SARAH AMANE

Sarah, historienne de l’art de la première heure, apporte sa grande sensibilité au collectif dans l’appréhension des images de nos artistes. Très consciente des valeurs à l’oeuvre dans la photographie, elle aspire à interroger ce médium comme pratique à travers l’étude de l’image manifeste.

LAURE MARTIN

Laure, par une formation en arts numériques, contribue grandement à développer nos réseaux sociaux dans le respect de notre identité visuelle. Férue des questions de gender studies et de féminisme, elle étudie et déconstruit les grandes muses et modèles d’histoire de l’art.

SOPHIE BERNAL

Sophie, ancienne juriste, apporte une ouverture européenne par sa double nationalité franco-néerlandaise. Fascinée par les phénomènes célestes, elle se spécialise dans les avant-gardes historiques traversées par la question du cosmos, Kupka étant sa plus grande référence esthétique.

SARAH NASLA

Sarah, rompue à l’étude de la photographie américaine, conçoit toujours l’image comme objet politique. Licenciée en Histoire, elle sait ancrer notre propos dans une certaine actualité. Son dynamisme et sa détermination sont des atouts dans la valorisation et la promotion de notre projet.

LÉIA FOUQUET

Léia, apprentie galeriste, riche d’une précédente exposition nous apporte expertise et réseaux. Ses travaux personnels sont parcourus d’interrogations philosophiques empruntées notamment à Jean Baudrillard. Très au fait de la scène artistique contemporaine, Leia est force de propositions novatrices.

MARGOT ROUAS

Margot, marquée par une formation littéraire et philosophique, sait allier sensibilité artistique et exigence intellectuelle.
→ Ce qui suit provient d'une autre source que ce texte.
(** X24. A gateway rejection that does carry a response with a non-zero
    status, other than a 400 with the dimension code, leaves [execute] as
    what [new GoApiError(message, code, status)] builds with the status
    of the response: the body's details (else a text with the status)
    are the message, the body's error code (else 'GO_API_ERROR') goes to
    [details], and [statusCode] is the response status. *)
Theorem execute_keeps_status_of_response_errors :
  forall max_arguments goApiGateway matrix msg response request,
    validate matrix = Returned tt ->
    goApiGateway matrix = Thrown (AxiosErr msg (Some response) request) ->
    status response <> 0%Z ->
    (status response = 400%Z ->
     opt_field (data response) resp_error <> Some DIMENSIONS_CODE) ->
    exists e,
      execute max_arguments goApiGateway matrix [] = (Thrown (AppErr e), [matrix])
      /\ e = GoApiError
               (Some (or_else (opt_field (data response) resp_details)
                        ("Error de la API de Go con estado "
                         ++ string_of_status (status response) ++ ".")%string))
               (Some (or_else (opt_field (data response) resp_error) "GO_API_ERROR"))
               (Some (status response))
      /\ statusCode e = status response
      /\ errorCode e = "GO_API_ERROR"
      /\ details e
         = Some (or_else (opt_field (data response) resp_error) "GO_API_ERROR").
Proof.
  intros max_arguments goApiGateway matrix msg response request Hv Hg H0 H400.
  eexists. split; [|split; [reflexivity|repeat split]].
  rewrite (execute_rejected _ _ _ _ _ Hv Hg).
  now rewrite on_gateway_error_with_response.
Qed.
(** the merge step, whether it completes or raises, leaves every
    entry of [out_dir] other than the per-batch artifacts and
    item-collection.json as it was. *)
Theorem merge_batches_other_files (listing : list string) (st : store) (g : string) :
  String.prefix batch_prefix g = false -> g <> default_file_name ->
  store_lookup g (match merge_batches listing st with Ok s => s | Raised _ s => s end) =
    store_lookup g st.
Proof.
  intros Hg Hd. unfold merge_batches.
  assert (Hn : ~ In g (filter (String.prefix batch_prefix) listing)).
  { intros H. apply filter_In in H. rewrite Hg in H. destruct H as [_ H]. discriminate H. }
  pose proof (merge_loop_other _ [] st g Hn) as H.
  destruct (merge_loop _ [] st) as [[all st']|e [all st']]; [|exact H].
  rewrite store_lookup_save_other by exact Hd. exact H.
Qed.

Lemma merge_batches_other_files_witness :
  let st := [("log.txt"%string, OtherEntry);
             (batch_file_name 0, ItemCollFile [mk_sample 0])] in
  String.prefix batch_prefix "log.txt" = false /\ "log.txt"%string <> default_file_name /\
  store_lookup "log.txt" (match merge_batches (map fst st) st with
                          | Ok s => s | Raised _ s => s end) = Some OtherEntry.
Proof.
  intros st.
  assert (H1 : String.prefix batch_prefix "log.txt" = false) by reflexivity.
  assert (H2 : "log.txt"%string <> default_file_name) by discriminate.
  split; [exact H1|]. split; [exact H2|].
  rewrite (merge_batches_other_files (map fst st) st "log.txt" H1 H2). reflexivity.
Defined.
Ses recherches, teintées d’un attrait pour le surréalisme, connotent son désir d’expliquer toujours les images par un ressort décalé et humoristique.

CAMILLE VEYSSET

Camille, par sa grande réactivité, a su donner les premières impulsions au projet. Historienne dans l’âme, elle sait mettre les mots sur nos instincts et réagit toujours avec cran à nos besoins. Dotée d’un bagage transversal, elle sait trouver des références qui précisent notre rapport à la photographie.

BORIS MAROTTE

Boris, après avoir étudié le commerce, rejoint l’Université Panthéon-Sorbonne où il poursuit sa passion pour la photographie. Fort de ses expériences en galerie, il porte le regard le plus pragmatique sur l’élaboration du projet. Il est également un collectionneur averti d’art contemporain.

 

 

Le collectif « 1 : 61, les jeunes historiens de l’art », créé en Septembre 2018, porte dans son nom l’identité de son projet. Ses membres, appartiennent tout autant à la génération Internet, absorbée dans un flux continu d’images, qu’à une tradition historienne ancienne, qui défend le primat de l’oeuvre, la nécessité de se trouver face à elle et de l’observer longuement. Ce mélange entre deux temporalités apparaît alors comme un paradoxe. Face à cette réalité contemporaine où la photographie est une évidence, il s’agit d’isoler dans la création actuelle des images construites qui nous interpellent. Aussi voulons-nous proposer des lectures de ces photographies à travers une exposition, dont la durée nous donne l’occasion de s’attarder véritablement sur ces objets visuels. Nous proposons d’appréhender l’image photographique à contre-courant : notre intérêt se porte alors sur des créations qui interrogent l’oeil et l’esprit, où rien n’est à priori gage de vérité. La genèse de notre collectif est celle d’un groupe de huit étudiants portés par une même inspiration. Celle-ci s’est formée sur les bancs de l’Université Panthéon-Sorbonne lors de notre rencontre en histoire de l’art. Réunis par notre goût commun de la photographie contemporaine, nous avons nourri un projet qui se matérialise dans la mise en place de plusieurs expositions.